Distinctive Image Features from Scale-Invariant Keypoints,這篇論文是圖像識別領域SIFT算法最為經典的一篇論文,導師給布置的第一篇任務就是它。網上找了好多找不到中譯本,那就自己動手豐衣足食吧,順便造福后人,花時間翻譯啃下來並做一個筆記在這吧。
--------------------------------------------------------------------------------------------------------
Distinctive Image Features from Scale-Invariant Keypoints
獨特的尺度無關的圖像特征關鍵點
abstract
摘要
This paper presents a method for extracting distinctive invariant features from images that can be used to perform reliable matching between different views of an object or scene. The features are invariant to image scale and rotation, and are shown to provide robust matching across a a substantial(充實的,有實力的) range of affine(仿射,幾何學) distortion(扭曲,變形), change in 3D viewpoint, addition of noise, and change in illumination.The features are highly distinctive, in the sense that a single feature can be correctly matched with high probability against a large database of features from many images. This paper also describes an approach to using these features for object recognition. The recognition proceeds by matching individual features to a database of features from known objects using a fast nearest-neighbor algorithm, followed by a Hough transform to identify clusters belonging to a single object, and finally performing verification through least-squares solution for consistent pose parameters. This approach to recognition can robustly identify objects among clutter and occlusion while achieving near real-time performance.

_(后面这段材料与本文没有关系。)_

(* ===================================================================== *)
(** * The table builder: [process_stock_data] *)
(* ===================================================================== *)

(** One element of the payload's [results] array, under its short keys. *)
Record RawBar : Type := mkRawBar {
  raw_c : F64.t;
  raw_v : F64.t;
  raw_t : Z;
  raw_o : F64.t;
  raw_h : F64.t;
  raw_l : F64.t;
  raw_vw : F64.t
}.

(** The payload: its [results] array, when it has one. *)
Record Payload : Type := mkPayload { results : option (list RawBar) }.

(** The [rename] of line 26 together with [set_index('date')]: the row of a
    raw bar, labelled by its timestamp. *)
Definition to_row (r : RawBar) : Timestamp * Bar :=
  (raw_t r, mkBar (raw_o r) (raw_h r) (raw_l r) (raw_c r) (raw_v r) (raw_vw r)).

(** [pd.to_datetime(_, unit='ms')] stores nanoseconds in 64 bits and
    rejects a timestamp that does not fit. *)
Definition in_datetime_range (ms : Z) : bool :=
  bool_decide (- (2 ^ 63 - 1) ≤ ms * 1000000 ≤ 2 ^ 63 - 1).

Definition label_le (r1 r2 : Timestamp * Bar) : Prop := r1.1 ≤ r2.1.

Global Instance label_le_dec : RelDecision label_le.
Proof. intros r1 r2. unfold label_le. apply _. Defined.

(** [df.sort_index()]: the rows in ascending label order.  (The order pandas
    leaves among rows of one label is not fixed by its default sort; nothing
    below depends on the order this model gives them.) *)
Definition sort_index (df : DataFrame) : DataFrame := merge_sort label_le df.

Definition process_stock_data (data : Payload) : result DataFrame :=
  match results data with
  | None => Raises (KeyError "results")
  | Some [] => Raises (KeyError "date")
  | Some rs =>
      if forallb in_datetime_range (raw_t <$> rs)
      then Returns (sort_index (to_row <$> rs))
      else Raises (OutOfBoundsDatetime "cannot convert input with unit 'ms'")
  end.

(* ===================================================================== *)
(** * The aggregator *)
(* ===================================================================== *)

(** [series.iloc[0]] *)
Definition iloc0 (vs : list F64.t) : M F64.t :=
  match vs with
  | [] => raise (IndexError "single positional indexer is out-of-bounds")
  | v :: _ => mret v
  end.

(** The rows of [df] labelled [date]. *)
Definition rows_at (date : Timestamp) (df : DataFrame) : list Bar :=
  (filter (λ row, row.1 = date) df).*2.

(** [df.loc[date, c]]: the value of the one row labelled [date]; a
    [KeyError] (on the label) when there is none. *)
Definition loc (date : Timestamp) (c : column) (df : DataFrame) : M F64.t :=
  match rows_at date df with
  | [] => raise (KeyError "date")
  | [b] => mret (get_col c b)
  | _ :: _ :: _ => non_scalar
  end.

(** [set(df.index)] *)
Definition index_set (df : DataFrame) : gset Timestamp := list_to_set (index df).

(** Python's [weight / 100] on an integer percentage: the quotient of the two
    integers as a double (both convert exactly below [2^53] in magnitude). *)
Definition weight_fraction (weight : Z) : F64.t := (F64.of_Z weight / F64.hundred)%f64.

(** [(series / first) * 100], element by element *)
Definition rebase_values (first : F64.t) (vs : list F64.t) : list F64.t :=
  (λ v, (v / first) * F64.hundred)%f64 <$> vs.

Section Aggregator.

(** The two operations differ in the column they read and overwrite. *)
Variable field : column.

(** Lines 44-48 (70-74): the dictionary of rebased copies. *)
Definition normalize_all (stock_data_dict : dict ref) : M (dict ref) :=
  for_each stock_data_dict (λ '(symbol, df) normalized_dfs,
    normalized_df ← copy df;
    d ← deref df;
    first ← iloc0 (column_values field d);
    _ ← setitem normalized_df field (rebase_values first (column_values field d));
    mret (dict_set symbol normalized_df normalized_dfs)) [].

(** Lines 50-55 (76-81): the running intersection of the indexes. *)
Definition intersect_all (normalized_dfs : dict ref) : M (option (gset Timestamp)) :=
  for_each (values normalized_dfs) (λ df common_dates,
    d ← deref df;
    mret (match common_dates with
          | None => Some (index_set d)
          | Some s => Some (s ∩ index_set d)
          end)) None.

(** Line 57 (83): [sorted(list(common_dates))] *)
Definition sorted_list (common_dates : option (gset Timestamp)) : M (list Timestamp) :=
  match common_dates with
  | None => raise (TypeError "'NoneType' object is not iterable")
  | Some s => mret (merge_sort Z.le (elements s))
  end.

(** Lines 61-63 (87-89): the weighted sum at one date.  The accumulator
    starts as the integer [0], which the first [+=] converts to [+0.0]. *)
Definition weighted_value (normalized_dfs : dict ref) (weights : dict Z)
    (date : Timestamp) : M F64.t :=
  for_each weights (λ '(symbol, weight) value,
    match dict_get symbol normalized_dfs with
    | None => raise (KeyError symbol)
    | Some df =>
        d ← deref df;
        x ← loc date field d;
        mret (value + x * weight_fraction weight)%f64
    end) F64.zero.

(** Lines 59-64 (85-90): one row per common date. *)
Definition weighted_rows (normalized_dfs : dict ref) (weights : dict Z)
    (common_dates : list Timestamp) : M CompositeSeries :=
  for_each common_dates (λ date portfolio_values,
    value ← weighted_value normalized_dfs weights date;
    mret (portfolio_values ++ [(date, value)])) [].

(** Line 66 (92): [pd.DataFrame(rows).set_index('date')].  A frame built
    from an empty list has no columns, so it has no ['date'] to index by. *)
Definition frame_indexed_by_date (rows : CompositeSeries) : M CompositeSeries :=
  match rows with
  | [] => raise (KeyError "None of ['date'] are in the columns")
  | _ :: _ => mret rows
  end.

Definition aggregate (stock_data_dict : dict ref) (weights : dict Z) : M CompositeSeries :=
  normalized_dfs ← normalize_all stock_data_dict;
  common_dates ← intersect_all normalized_dfs;
  common_dates ← sorted_list common_dates;
  portfolio_values ← weighted_rows normalized_dfs weights common_dates;
  frame_indexed_by_date portfolio_values.

End Aggregator.

Definition calculate_portfolio_performance : dict ref → dict Z → M CompositeSeries :=
  aggregate Close.

Definition calculate_combined_volume : dict ref → dict Z → M CompositeSeries :=
  aggregate Volume.

(** ** Running the aggregator on frames given by value *)

(** A heap holding the given frames at references [0], [1], ... *)
Definition heap_of (dfs : list DataFrame) : heap := map_seq 0 dfs.

Definition refs_of {V} (d : dict V) : dict ref :=
  zip (keys d) (seq 0 (length d)).

(** The result of a call on a symbol dictionary whose frames are fresh
    objects. *)
Definition run (f : dict ref → dict Z → M CompositeSeries)
    (seriesMap : dict DataFrame) (weights : dict Z) : result CompositeSeries :=
  (f (refs_of seriesMap) weights (heap_of (values seriesMap))).1.

Definition bar_of (c : column) (v : F64.t) : Bar :=
  set_col c v (mkBar F64.nan F64.nan F64.nan F64.nan F64.nan F64.nan).

Definition series_of (c : column) (rows : list (Timestamp * Z)) : DataFrame :=
  (λ '(d, v), (d, bar_of c (F64.of_Z v))) <$> rows.

(* ===================================================================== *)
(** * The aggregator on frames given by value *)
(* ===================================================================== *)

(** The frame a reference denotes, and the symbol dictionary by value. *)
Definition frame (h : heap) (r : ref) : DataFrame := default [] (h !! r).

Definition frames (h : heap) (d : dict ref) : dict DataFrame :=
  prod_map id (frame h) <$> d.

(** Step 1 in the words of the specification: every value of the chosen
    field divided by the value in the first row, times 100. *)
Definition rebased (c : column) (df : DataFrame) : DataFrame :=
  match df with
  | [] => []
  | (_, b0) :: _ =>
      (λ row, (row.1, set_col c ((get_col c row.2 / get_col c b0) * F64.hundred)%f64 row.2))
        <$> df
  end.

(** The value of field [c] in the row of [df] labelled [date]. *)
Definition value_at (c : column) (df : DataFrame) (date : Timestamp) : F64.t :=
  default F64.nan (get_col c <$> head (rows_at date df)).

Definition first_value (c : column) (df : DataFrame) : F64.t :=
  default F64.nan (head (column_values c df)).

(** [rebasedValue(symbol, date)] *)
Definition rebased_value (c : column) (seriesMap : dict DataFrame)
    (symbol : string) (date : Timestamp) : F64.t :=
  match dict_get symbol seriesMap with
  | Some df => ((value_at c df date / first_value c df) * F64.hundred)%f64
  | None => F64.nan
  end.

(** The sum of [rebasedValue * (weight / 100)] over the weight map, taken
    from zero in the map's order. *)
Definition weighted_sum (c : column) (seriesMap : dict DataFrame) (weights : dict Z)
    (date : Timestamp) : F64.t :=
  foldl (λ acc sw, acc + rebased_value c seriesMap sw.1 date * weight_fraction sw.2)%f64
    F64.zero weights.

(** The dates every frame of the list has. *)
Definition common_dates (dfs : list DataFrame) : gset Timestamp :=
  match dfs with
  | [] => ∅
  | df :: dfs' => foldl (λ s d, s ∩ index_set d) (index_set df) dfs'
  end.

Definition sorted_common_dates (dfs : list DataFrame) : list Timestamp :=
  merge_sort Z.le (elements (common_dates dfs)).

(** A series as the data model has it: at least one bar, labels strictly
    increasing (so unique, and the first row is the earliest date). *)
Definition is_series (df : DataFrame) : Prop :=
  df ≠ [] ∧ StronglySorted Z.lt (index df).

(** Every symbol of the weight map has a series. *)
Definition weights_covered {V} (weights : dict Z) (seriesMap : dict V) : Prop :=
  keys weights ⊆ keys seriesMap.

(* ===================================================================== *)
(** * Predicates on inputs and invariants of the loops *)
(* ===================================================================== *)

(** Every frame the dictionary refers to is a live, non-empty object. *)
Definition all_nonempty (h : heap) (d : dict ref) : Prop :=
  Forall (λ kr, frame h kr.2 ≠ []) d.

(** No frame of the dictionary has a date twice. *)
Definition unique_labels (h : heap) (d : dict ref) : Prop :=
  Forall (λ kr, NoDup (index (frame h kr.2))) d.

(** A computation that leaves every live object as it found it. *)
Definition preserving {A} (m : M A) : Prop := ∀ h : heap, h ⊆ (m h).2.

(** One step of the running intersection of the second loop. *)
Definition intersect_step (common : option (gset Z)) (d : list (Z * Bar)) : option (gset Z) :=
  match common with
  | None => Some (index_set d)
  | Some s => Some (s ∩ index_set d)
  end.

(** What the inner loop needs of a weight's symbol at a date: a rebased
    copy in the heap, of a series that has the date exactly once. *)
Definition readable (c : column) (h : heap) (normalized_dfs : dict ref)
    (seriesMap : dict (list (Z * Bar))) (date : Z) (symbol : string) : Prop :=
  ∃ r' df, dict_get symbol normalized_dfs = Some r'
         ∧ dict_get symbol seriesMap = Some df
         ∧ frame h r' = rebased c df
         ∧ NoDup (index df) ∧ date ∈ index df.

(** The rebased frame a run of the first loop leaves for [symbol]. *)
Definition rebased_frame_of (c : column) (seriesMap : dict (list (Z * Bar)))
    (symbol : string) : option (list (Z * Bar)) :=
  let '(r, h') := normalize_all c (refs_of seriesMap) (heap_of (values seriesMap)) in
  match r with
  | Returns normalized_dfs => frame h' <$> dict_get symbol normalized_dfs
  | _ => None
  end.

(** ** Intersecting before rebasing *)

(** [df] restricted to the rows dated in [s]. *)
Definition restrict (s : gset Z) (df : list (Z * Bar)) : list (Z * Bar) :=
  filter (λ row, row.1 ∈ s) df.

(** The other order, in the words of the specification: restrict every
    series to the common dates, rebase each restricted series on its first
    row, and take the weighted sum at every common date. *)
Definition intersect_then_rebase (c : column) (seriesMap : dict (list (Z * Bar)))
    (weights : dict Z) : list (Z * F64.t) :=
  let common := common_dates (values seriesMap) in
  let restricted := prod_map id (restrict common) <$> seriesMap in
  (λ d, (d, weighted_sum c restricted weights d)) <$> merge_sort Z.le (elements common).

(** A series whose first row is dated in [s]. *)
Definition starts_in (s : gset Z) (df : list (Z * Bar)) : Prop :=
  ∃ d0, head (index df) = Some d0 ∧ d0 ∈ s.

(** ** Scaling *)

(** [k·S]: every value of the field multiplied by [k]. *)
Definition scale (c : column) (k : F64.t) (df : list (Z * Bar)) : list (Z * Bar) :=
  (λ row, (row.1, set_col c (k * get_col c row.2)%f64 row.2)) <$> df.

這篇文章展示了一種從圖片中提取有特色的不變特征方法,它可以用來執行對一個物體或者風景不同視角之間的匹配。這些特征對於圖像的伸縮以及旋轉是不變的,而且展示出能對幾何扭曲變形、變換三維視角,增加噪聲,光照改變進行健壯的匹配。這些特征是獨特的,在一幅場景中,一個單個的特征能夠被正確的在很多圖片的大量數據庫中進行高可能性的匹配。這篇文章也提供一種方法來利用這些特征用於物體識別,這一識別通過在已知物體是什么的數據庫中利用快速鄰域法(fast nearest-neighbor algorithm)匹配獨立的特征。緊接着用Hough變換以鑒別對於一個單個物體的類屬,最終對一致姿勢的屬性通過最小方差法(least-squares solution)執行認證。這種方法識別能夠很好的在聚類與閉塞(occlusion )之間識別物體的同時接近實時的表現
【筆記】SIFT這種方法,能夠有效的對物體在不同的視角不同的光照有噪聲的情況下對圖像進行匹配,這種匹配是一幅圖在一堆圖片中的匹配。同時,該文章提供一種方法,通過快速鄰域法匹配特征,用霍夫變換對這些類聚類,再通過最小方差法進行圖像的匹配。
1.Introduction
1.介紹
Image matching is a fundamental aspect of many problems in computer vision, including object or scene recognition, solving for 3D structure from multiple images, stereo correspondence, and motion tracking. This paper describes image features that have many properties that make them suitable for matching differing images of an object or scene. The features are invariant to image scaling and rotation, and partially invariant to change in illumination and 3D camera viewpoint. They are well localized in both the spatial and frequency domains, reducing the probability of disruption by occlusion, clutter, or noise. Large numbers of features can be extracted from typical images with efficient algorithms. In addition, the features are highly distinctive, which allows a single feature to be correctly matched with high probability against a large database of features, providing a basis for object and scene recognition.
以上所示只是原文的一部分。